(** ** The OpenFeature adapter *)
(** What the boundary allows a value to be. *)
Definition scalar_ok (v : FlagValue) : bool :=
  match v with
  | VBoolean _ | VInteger _ => true
  | VFloat x => is_finite x
  | VString s => is_ok (FlagString_new (flag_str s))
  | VObject _ _ => false
  end.
Definition value_ok (v : FlagValue) : Prop :=
  match v with
  | VObject m n => Z.of_nat (size m) <= MAX_FLAG_OBJECT_FIELDS /\ n <= MAX_FLAG_OBJECT_BYTES /\
      map_Forall (fun k x => validate_object_key k = Ok tt /\ scalar_ok x = true) m
  | v => scalar_ok v = true
  end.
Lemma float_ok x v : FlagValue_float x = Ok v -> scalar_ok v = true /\ kind v = KFloat.
Proof. unfold FlagValue_float. case_match eqn:E; intros [= <-]. done. Qed.
Lemma flag_string_ok s x : FlagString_new s = Ok x -> scalar_ok (VString x) = true.
Proof. intros Hx. assert (x = {| flag_str := s |}) as -> by (unfold FlagString_new in Hx; by inv_ok). cbn. by rewrite Hx. Qed.
Lemma sdk_scalar_ok v x : sdk_scalar v = Ok x -> scalar_ok x = true /\ kind x <> KObject.
Proof.
  destruct v; cbn [sdk_scalar]; [by intros [= <-] | by intros [= <-] | | | discriminate | discriminate].
  - intros Hx%map_err_ok. apply float_ok in Hx as [? Hk]. by rewrite Hk.
  - intros Hx. inv_ok. subst x. split; [by eapply flag_string_ok | done].
Qed.
Lemma sdk_fields_ok l l' : sdk_fields l = Ok l' -> Forall (fun kv => scalar_ok kv.2 = true) l'.
Proof.
  revert l'. induction l as [|[k v] l IH]; cbn [sdk_fields]; intros l' Hl; inv_ok; subst l'; [constructor|]. constructor; eauto.
  by eapply sdk_scalar_ok.
Qed.
Lemma add_fields_ok l o o' : Forall (fun kv => scalar_ok kv.2 = true) l -> value_ok (FlagValue_object o) ->
  add_fields o l = Ok o' -> value_ok (FlagValue_object o').
Proof.
  intros Hl. revert o. induction Hl as [|[k v] l Hv _ IH]; cbn [add_fields]; intros o Ho Ha; inv_ok; [by subst|].
  eapply IH; [|done]. destruct Ho as (Hs & Hn & Hf). repeat match goal with u : unit |- _ => destruct u end. cbn. split_and!.
  - rewrite map_size_insert. unfold MAX_FLAG_OBJECT_FIELDS in *. case_match; cbn; blia.
  - blia.
  - apply map_Forall_insert_2; [by split | done].
Qed.
Lemma bounded_object_ok l o : bounded_sdk_object l = Ok o -> value_ok (FlagValue_object o).
Proof.
  unfold bounded_sdk_object, FlagObject_new. intros Ho. inv_ok. eapply add_fields_ok; [by eapply sdk_fields_ok | | done].
  cbn. rewrite map_size_empty. by split_and!.
Qed.

Lemma scalar_value_ok v : scalar_ok v = true -> value_ok v.
Proof. by destruct v. Qed.
Lemma variant_new_id s v : Variant_new s = Ok v -> Variant_new v = Ok v.
Proof. intros Hv. assert (s = v) as <- by (unfold Variant_new in Hv; by inv_ok). done. Qed.

(** Whatever an OpenFeature provider returns, only bounded values of the requested
    type pass: a number is finite, a string non-empty and bounded, a structure flat
    with at most sixteen fields and 4096 bytes and without secret-bearing names, and a
    variation identifier is a bounded portable token. *)
Theorem open_feature_bounded sdk q d : open_feature_evaluate sdk q = Ok d ->
  kind (pe_value d) = rq_kind q /\ value_ok (pe_value d) /\ forall v, pe_variant d = Some v -> Variant_new v = Ok v.
Proof.
  unfold open_feature_evaluate, map_sdk_details. intros Hd. inv_ok. subst d. cbn [pe_value pe_variant]. split_and!.
  - destruct (rq_kind q); unfold map_value in *; inv_ok; subst; cbn [sd_value kind]; try done. by eapply float_ok.
  - destruct (rq_kind q); unfold map_value in *; inv_ok; subst; cbn [sd_value]; try done.
    + by apply scalar_value_ok; eapply float_ok.
    + by eapply flag_string_ok.
    + by eapply bounded_object_ok.
  - intros x ->. destruct (sd_variant _); inv_ok; simplify_eq. by eapply variant_new_id.
Qed.

(** ** Contexts *)
Definition all_attributes : list ContextAttribute := [Environment; Cohort; Locale; AppVersion; Region; DeviceClass].
Definition attribute_bytes (m : gmap ContextAttribute ContextValue) (a : ContextAttribute) : Z :=
  match m !! a with Some v => len (attribute_name a) + context_value_len v | None => 0 end.
Definition attribute_total (m : gmap ContextAttribute ContextValue) : Z :=
  foldr (fun a n => attribute_bytes m a + n) 0 all_attributes.
(** The contexts an application can build. *)
Inductive built : EvaluationContext -> Prop :=
| built_new environment p c : EvaluationContext_new environment p = Ok c -> built c
| built_with name v c c' : built c -> with_raw_attribute name v c = Ok c' -> built c'.
Lemma attribute_total_insert m a v : m !! a = None ->
  attribute_total (<[a := v]> m) = attribute_total m + (len (attribute_name a) + context_value_len v).
Proof.
  intros Hm. assert (Hb : forall b, attribute_bytes (<[a := v]> m) b =
    if decide (a = b) then attribute_bytes m b + (len (attribute_name a) + context_value_len v) else attribute_bytes m b).
  { intros b. unfold attribute_bytes. destruct (decide (a = b)) as [<-|]; [|by rewrite lookup_insert_ne].
    rewrite lookup_insert_eq, Hm. lia. }
  unfold attribute_total. cbn [foldr all_attributes]. rewrite !Hb. destruct a; cbn [decide]; repeat case_decide; try done; lia.
Qed.
Lemma attribute_total_nonneg m : 0 <= attribute_total m.
Proof.
  assert (Hb : forall a, 0 <= attribute_bytes m a).
  { intros a. unfold attribute_bytes, context_value_len. pose proof (len_nonneg (attribute_name a)).
    case_match; [|lia]. case_match; try lia. pose proof (len_nonneg s). lia. }
  unfold attribute_total. induction all_attributes as [|a l IH]; cbn [foldr]; [done|]. pose proof (Hb a). lia.
Qed.
Lemma identity_len_nonneg s t k : 0 <= identity_len s t k.
Proof. unfold identity_len. by repeat case_match. Qed.
Definition context_wf (c : EvaluationContext) : Prop :=
  ctx_encoded_len c = identity_len (ctx_subject_id c) (ctx_tenant_id c) (ctx_principal_kind c) + attribute_total (attributes c) /\
  ctx_encoded_len c <= MAX_CONTEXT_BYTES /\ Z.of_nat (size (attributes c)) <= MAX_CONTEXT_ATTRIBUTES.
Lemma insert_attribute_ok a v c c' : insert_attribute a v c = Ok c' ->
  ctx_encoded_len c = identity_len (ctx_subject_id c) (ctx_tenant_id c) (ctx_principal_kind c) + attribute_total (attributes c) ->
  context_wf c' /\ attributes c' = <[a := v]> (attributes c).
Proof.
  unfold insert_attribute. intros Hi Hlen. inv_ok. subst c'. split; [|done].
  apply bool_decide_eq_false in Hok. apply eq_None_not_Some in Hok.
  assert (Hmax : MAX_CONTEXT_BYTES < usize_max) by done. pose proof (attribute_total_nonneg (attributes c)).
  pose proof (identity_len_nonneg (ctx_subject_id c) (ctx_tenant_id c) (ctx_principal_kind c)). unfold saturating_add in *.
  split_and!; cbn [attributes ctx_encoded_len ctx_subject_id ctx_tenant_id ctx_principal_kind].
  - rewrite attribute_total_insert by done. blia.
  - blia.
  - rewrite map_size_insert_None by done. unfold MAX_CONTEXT_ATTRIBUTES in *. blia.
Qed.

• _Assignment_
Reproduce all of the listing, exactly as given.

• _Result for this exercise_
(** ** The OpenFeature adapter *)
(** What the boundary allows a value to be. *)
Definition scalar_ok (v : FlagValue) : bool :=
  match v with
  | VBoolean _ | VInteger _ => true
  | VFloat x => is_finite x
  | VString s => is_ok (FlagString_new (flag_str s))
  | VObject _ _ => false
  end.
Definition value_ok (v : FlagValue) : Prop :=
  match v with
  | VObject m n => Z.of_nat (size m) <= MAX_FLAG_OBJECT_FIELDS /\ n <= MAX_FLAG_OBJECT_BYTES /\
      map_Forall (fun k x => validate_object_key k = Ok tt /\ scalar_ok x = true) m
  | v => scalar_ok v = true
  end.
Lemma float_ok x v : FlagValue_float x = Ok v -> scalar_ok v = true /\ kind v = KFloat.
Proof. unfold FlagValue_float. case_match eqn:E; intros [= <-]. done. Qed.
Lemma flag_string_ok s x : FlagString_new s = Ok x -> scalar_ok (VString x) = true.
Proof. intros Hx. assert (x = {| flag_str := s |}) as -> by (unfold FlagString_new in Hx; by inv_ok). cbn. by rewrite Hx. Qed.
Lemma sdk_scalar_ok v x : sdk_scalar v = Ok x -> scalar_ok x = true /\ kind x <> KObject.
Proof.
  destruct v; cbn [sdk_scalar]; [by intros [= <-] | by intros [= <-] | | | discriminate | discriminate].
  - intros Hx%map_err_ok. apply float_ok in Hx as [? Hk]. by rewrite Hk.
  - intros Hx. inv_ok. subst x. split; [by eapply flag_string_ok | done].
Qed.
Lemma sdk_fields_ok l l' : sdk_fields l = Ok l' -> Forall (fun kv => scalar_ok kv.2 = true) l'.
Proof.
  revert l'. induction l as [|[k v] l IH]; cbn [sdk_fields]; intros l' Hl; inv_ok; subst l'; [constructor|]. constructor; eauto.
  by eapply sdk_scalar_ok.
Qed.
Lemma add_fields_ok l o o' : Forall (fun kv => scalar_ok kv.2 = true) l -> value_ok (FlagValue_object o) ->
  add_fields o l = Ok o' -> value_ok (FlagValue_object o').
Proof.
  intros Hl. revert o. induction Hl as [|[k v] l Hv _ IH]; cbn [add_fields]; intros o Ho Ha; inv_ok; [by subst|].
  eapply IH; [|done]. destruct Ho as (Hs & Hn & Hf). repeat match goal with u : unit |- _ => destruct u end. cbn. split_and!.
  - rewrite map_size_insert. unfold MAX_FLAG_OBJECT_FIELDS in *. case_match; cbn; blia.
  - blia.
  - apply map_Forall_insert_2; [by split | done].
Qed.
Lemma bounded_object_ok l o : bounded_sdk_object l = Ok o -> value_ok (FlagValue_object o).
Proof.
  unfold bounded_sdk_object, FlagObject_new. intros Ho. inv_ok. eapply add_fields_ok; [by eapply sdk_fields_ok | | done].
  cbn. rewrite map_size_empty. by split_and!.
Qed.

Lemma scalar_value_ok v : scalar_ok v = true -> value_ok v.
Proof. by destruct v. Qed.
Lemma variant_new_id s v : Variant_new s = Ok v -> Variant_new v = Ok v.
Proof. intros Hv. assert (s = v) as <- by (unfold Variant_new in Hv; by inv_ok). done. Qed.

(** Whatever an OpenFeature provider returns, only bounded values of the requested
    type pass: a number is finite, a string non-empty and bounded, a structure flat
    with at most sixteen fields and 4096 bytes and without secret-bearing names, and a
    variation identifier is a bounded portable token. *)
Theorem open_feature_bounded sdk q d : open_feature_evaluate sdk q = Ok d ->
  kind (pe_value d) = rq_kind q /\ value_ok (pe_value d) /\ forall v, pe_variant d = Some v -> Variant_new v = Ok v.
Proof.
  unfold open_feature_evaluate, map_sdk_details. intros Hd. inv_ok. subst d. cbn [pe_value pe_variant]. split_and!.
  - destruct (rq_kind q); unfold map_value in *; inv_ok; subst; cbn [sd_value kind]; try done. by eapply float_ok.
  - destruct (rq_kind q); unfold map_value in *; inv_ok; subst; cbn [sd_value]; try done.
    + by apply scalar_value_ok; eapply float_ok.
    + by eapply flag_string_ok.
    + by eapply bounded_object_ok.
  - intros x ->. destruct (sd_variant _); inv_ok; simplify_eq. by eapply variant_new_id.
Qed.

(** ** Contexts *)
Definition all_attributes : list ContextAttribute := [Environment; Cohort; Locale; AppVersion; Region; DeviceClass].
Definition attribute_bytes (m : gmap ContextAttribute ContextValue) (a : ContextAttribute) : Z :=
  match m !! a with Some v => len (attribute_name a) + context_value_len v | None => 0 end.
Definition attribute_total (m : gmap ContextAttribute ContextValue) : Z :=
  foldr (fun a n => attribute_bytes m a + n) 0 all_attributes.
(** The contexts an application can build. *)
Inductive built : EvaluationContext -> Prop :=
| built_new environment p c : EvaluationContext_new environment p = Ok c -> built c
| built_with name v c c' : built c -> with_raw_attribute name v c = Ok c' -> built c'.
Lemma attribute_total_insert m a v : m !! a = None ->
  attribute_total (<[a := v]> m) = attribute_total m + (len (attribute_name a) + context_value_len v).
Proof.
  intros Hm. assert (Hb : forall b, attribute_bytes (<[a := v]> m) b =
    if decide (a = b) then attribute_bytes m b + (len (attribute_name a) + context_value_len v) else attribute_bytes m b).
  { intros b. unfold attribute_bytes. destruct (decide (a = b)) as [<-|]; [|by rewrite lookup_insert_ne].
    rewrite lookup_insert_eq, Hm. lia. }
  unfold attribute_total. cbn [foldr all_attributes]. rewrite !Hb. destruct a; cbn [decide]; repeat case_decide; try done; lia.
Qed.
Lemma attribute_total_nonneg m : 0 <= attribute_total m.
Proof.
  assert (Hb : forall a, 0 <= attribute_bytes m a).
  { intros a. unfold attribute_bytes, context_value_len. pose proof (len_nonneg (attribute_name a)).
    case_match; [|lia]. case_match; try lia. pose proof (len_nonneg s). lia. }
  unfold attribute_total. induction all_attributes as [|a l IH]; cbn [foldr]; [done|]. pose proof (Hb a). lia.
Qed.
Lemma identity_len_nonneg s t k : 0 <= identity_len s t k.
Proof. unfold identity_len. by repeat case_match. Qed.
Definition context_wf (c : EvaluationContext) : Prop :=
  ctx_encoded_len c = identity_len (ctx_subject_id c) (ctx_tenant_id c) (ctx_principal_kind c) + attribute_total (attributes c) /\
  ctx_encoded_len c <= MAX_CONTEXT_BYTES /\ Z.of_nat (size (attributes c)) <= MAX_CONTEXT_ATTRIBUTES.
Lemma insert_attribute_ok a v c c' : insert_attribute a v c = Ok c' ->
  ctx_encoded_len c = identity_len (ctx_subject_id c) (ctx_tenant_id c) (ctx_principal_kind c) + attribute_total (attributes c) ->
  context_wf c' /\ attributes c' = <[a := v]> (attributes c).
Proof.
  unfold insert_attribute. intros Hi Hlen. inv_ok. subst c'. split; [|done].
  apply bool_decide_eq_false in Hok. apply eq_None_not_Some in Hok.
  assert (Hmax : MAX_CONTEXT_BYTES < usize_max) by done. pose proof (attribute_total_nonneg (attributes c)).
  pose proof (identity_len_nonneg (ctx_subject_id c) (ctx_tenant_id c) (ctx_principal_kind c)). unfold saturating_add in *.
  split_and!; cbn [attributes ctx_encoded_len ctx_subject_id ctx_tenant_id ctx_principal_kind].
  - rewrite attribute_total_insert by done. blia.
  - blia.
  - rewrite map_size_insert_None by done. unfold MAX_CONTEXT_ATTRIBUTES in *. blia.
Qed.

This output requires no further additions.